A new whitepaper from Protenus reveals data breaches not only harm an organization's public image, they also cost exorbitant amounts of money.
Titled "Cost of a Breach: A Business Case for Proactive Privacy Analytics," the whitepaper details seven potential costs of a healthcare data breach.
Here are nine things to know about Protenus' whitepaper.
1. Breaches in the U.S. healthcare field cost $6.2 billion each year. The average cost of a single data breach across all industries is $4 million, according to a 2016 study from IBM and Ponemon Institute.
2. Approximately 90 percent of hospitals have reported a breach in the past two years.
3. When a healthcare organization experiences a breach, forensics costs added up to $610,000. After a breach, organizations often have to bring in compliance personnel and auditors to detail what information was breached.
4. Breach notification costs $560,000 on average. Overall notification costs — including reporting information to the media, notifying HHS and setting up a toll-free number and credit monitoring services for affected patients — can reach high totals.
5. Costs affiliated with lawsuits average $880,000. Whether class-action or single-patient, breach-related lawsuit costs can add up, with those in the healthcare industry being even more costly.
6. For each data breach, healthcare organizations average $3.7 million in lost revenue. Data breaches often result in a loss of patient trust, which can spiral into millions of dollars in lost potential revenue. A report from the Ponemon Institute estimates healthcare organizations average $3.7 million in lost revenue per data breach, but a report from Accenture estimates the cost could be as high as $113 million.
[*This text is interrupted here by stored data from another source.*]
(** * Weather cache backend: the cache handlers of [backend/main.py]

    A shallow embedding of the two cache handlers, [check_cache] and
    [write_cache], with the module-level state they use: the optional
    Elasticsearch client, the tracer, the clock and standard output.

    Modelling conventions.
    - A Python [str] is a Rocq [string]; [lower] acts on the ASCII
      letters, so the model is exact for ASCII city names.
    - A Python value that travels through JSON (request payload, stored
      document, response body) is a [value]; a [dict] is an association
      list in insertion order.
    - An instant is a number of microseconds ([Z]), the resolution of
      [datetime]; [total_seconds] is the exact rational number of seconds.
      Python returns the nearest double, which compares with [3600] and
      truncates with [int] exactly as the rational does for every age
      within a few centuries of zero.
    - The handlers run in a state-and-exception monad over [world]; an
      exception leaves the side effects done before it in place.
    - The Elasticsearch cluster, the tracer and [datetime]'s ISO-8601
      codec are collaborators: the cluster is a keyed document map with
      injectable faults, the tracer and the codec are interfaces. *)

From Stdlib Require Import Ascii String ZArith QArith Qround Lia.
From stdpp Require Import base strings gmap pretty.

Local Open Scope string_scope.
Local Open Scope Z_scope.

#[local] Set Warnings "-register-all".

(** ** Python strings *)

Module Str.

(** [c.lower()] for one character: the ASCII letters A-Z move to a-z. *)
Definition lower_char (c : ascii) : ascii :=
  let n := nat_of_ascii c in
  if (65 <=? n)%nat && (n <=? 90)%nat then ascii_of_nat (n + 32) else c.

(** [s.lower()]. *)
Fixpoint lower (s : string) : string :=
  match s with
  | EmptyString => EmptyString
  | String c s' => String (lower_char c) (lower s')
  end.

(** [s.replace(old, new)] for a one-character [old], which is what
    both call sites of the handlers pass. *)
Fixpoint replace (old : ascii) (new : string) (s : string) : string :=
  match s with
  | EmptyString => EmptyString
  | String c s' =>
      if Ascii.eqb c old then new +:+ replace old new s'
      else String c (replace old new s')
  end.



End Str.

(** ** Python values *)

Inductive value : Type :=
| VNone
| VBool (b : bool)
| VInt (n : Z)
| VStr (s : string)
| VList (l : list value)
| VDict (d : list (string * value)).

Abbreviation dict := (list (string * value)).

(** Exceptions deriving from [Exception], as the handlers observe them:
    [type(e).__name__] and [str(e)]. *)
Record exn : Type := Exn { exn_name : string; exn_str : string }.
(** How the interpreter ends the process: [main] returning gives status
    0, [exit(code)] gives [code], an uncaught exception gives 1 and an
    uncaught interrupt 130.  [None]: the process is still running. *)
Definition exit_status (r : result loop_end) : option Z :=
  match r with
  | Ok StillPolling => None
  | Ok Interrupted => Some 0
  | Raise (SystemExit code) => Some code
  | Raise (Exc _) => Some 1
  | Raise KeyboardInterrupt => Some 130
  end.

(** Projections of a trace. *)
Fixpoint spawns (tr : list event) : list (list string * Z) :=
  match tr with
  | [] => []
  | Spawn c t :: rest => (c, t) :: spawns rest
  | _ :: rest => spawns rest
  end.

Fixpoint logged (lvl : level) (tr : list event) : list message :=
  match tr with
  | [] => []
  | Log l m :: rest =>
      match l, lvl with
      | DEBUG, DEBUG | INFO, INFO | WARNING, WARNING | ERROR, ERROR =>
          m :: logged lvl rest
      | _, _ => logged lvl rest
      end
  | _ :: rest => logged lvl rest
  end.

(** The durations of the cycle completions a trace records. *)
Fixpoint completions (tr : list event) : list Z :=
  match tr with
  | [] => []
  | Log _ (MCycleCompleted d) :: rest => d :: completions rest
  | _ :: rest => completions rest
  end.

(** ** The specification's vocabulary *)

(** The effective exclusion list in the specification's words: the node's
    list when the node has the key, else the global list when the global
    configuration has it, else the empty list. *)
Definition effective_exclusion_spec (node_config config : dict) : value :=
  match dict_get "exclude_vms" node_config with
  | Some v => v
  | None =>
      match dict_get "exclude_vms" config with
      | Some v => v
      | None => VList []
      end
  end.

(** The exclusion argument in the specification's words: nothing for an
    empty list, otherwise [--exclude] and the identifiers joined by
    commas. *)
Definition exclusion_argument_spec (items : list value) : list value :=
  match items with
  | [] => []
  | _ => [VStr "--exclude"; VStr (PyStr.join "," (map py_str items))]
  end.

(** [BackupOutcome] of the specification. *)
Inductive failure_cause : Type :=
| NonZeroExit (returncode : Z) (stdout stderr : string)
| TransportUnavailable
| Timeout
| Unexpected (e : exception).

Inductive backup_outcome : Type :=
| Success
| Failure (cause : failure_cause).

(** The specification's classification of one remote invocation run
    under [timeout]; [None] when the user interrupts the call. *)
Definition classify_spec (timeout : Z) (p : proc_outcome) : option backup_outcome :=
  match p with
  | Exits elapsed rc out err =>
      if timeout <? elapsed then Some (Failure Timeout)
      else if rc =? 0 then Some Success
      else Some (Failure (NonZeroExit rc out err))
  | Fails (Fault FileNotFoundError) => Some (Failure TransportUnavailable)
  | Fails (Fault TimeoutExpired) => Some (Failure Timeout)
  | Fails (Fault (CalledProcessError rc out err)) =>
      Some (Failure (NonZeroExit rc out err))
  | Fails (Fault e) => Some (Failure (Unexpected e))
  | Fails Interrupt => None
  end.

(** How an outcome shows to the caller and in the log: the flag
    returned and the error records written. *)
Definition returned_flag (o : backup_outcome) : bool :=
  match o with Success => true | Failure _ => false end.

Definition error_records (shortname : string) (o : backup_outcome) : list message :=
  match o with
  | Success => []
  | Failure (NonZeroExit rc out err) =>
      [MBackupError shortname; MReturnCode rc; MStdout out; MStderr err]
  | Failure TransportUnavailable => [MSshNotFound]
  | Failure Timeout => [MTimeout shortname]
  | Failure (Unexpected e) => [MUnexpectedVzdump shortname e]
  end.

(** The rule lines 120-132 ask the library for, as a function of the
    minute and hour fields. *)
Definition selected_rule (minute hour : string) : result rule :=
  if (String.eqb hour "*" && String.eqb minute "*")%bool then Ok EveryMinute
  else if String.eqb hour "*" then
    Schedule.hour_at (":" ++ PyStr.zfill 2 minute)
  else
    Schedule.day_at (PyStr.zfill 2 hour ++ ":" ++ PyStr.zfill 2 minute).

(** The record written after the registration. *)
Definition announcement (minute hour : string) : message :=
  if (String.eqb hour "*" && String.eqb minute "*")%bool then MEveryMinute
  else if String.eqb hour "*" then MHourly minute
  else MDaily (PyStr.zfill 2 hour) (PyStr.zfill 2 minute).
7. Healthcare organizations average $500,000 in lost brand value after a breach. An organization's reputation can be damaged after a breach. Some estimates reach $50 million as an average amount in lost brand value, but Protenus claims the actual lost value varies from institution to institution.
8. The average HIPAA settlement fine is approximately $1.1 million. This average is only increasing as HHS becomes more aggressive in enforcing HIPAA regulations.
9. Post-breach cleanup costs average $440,000. Though cleanup costs after a breach differ between organizations, even purchasing new technologies and hiring new staff members can add up.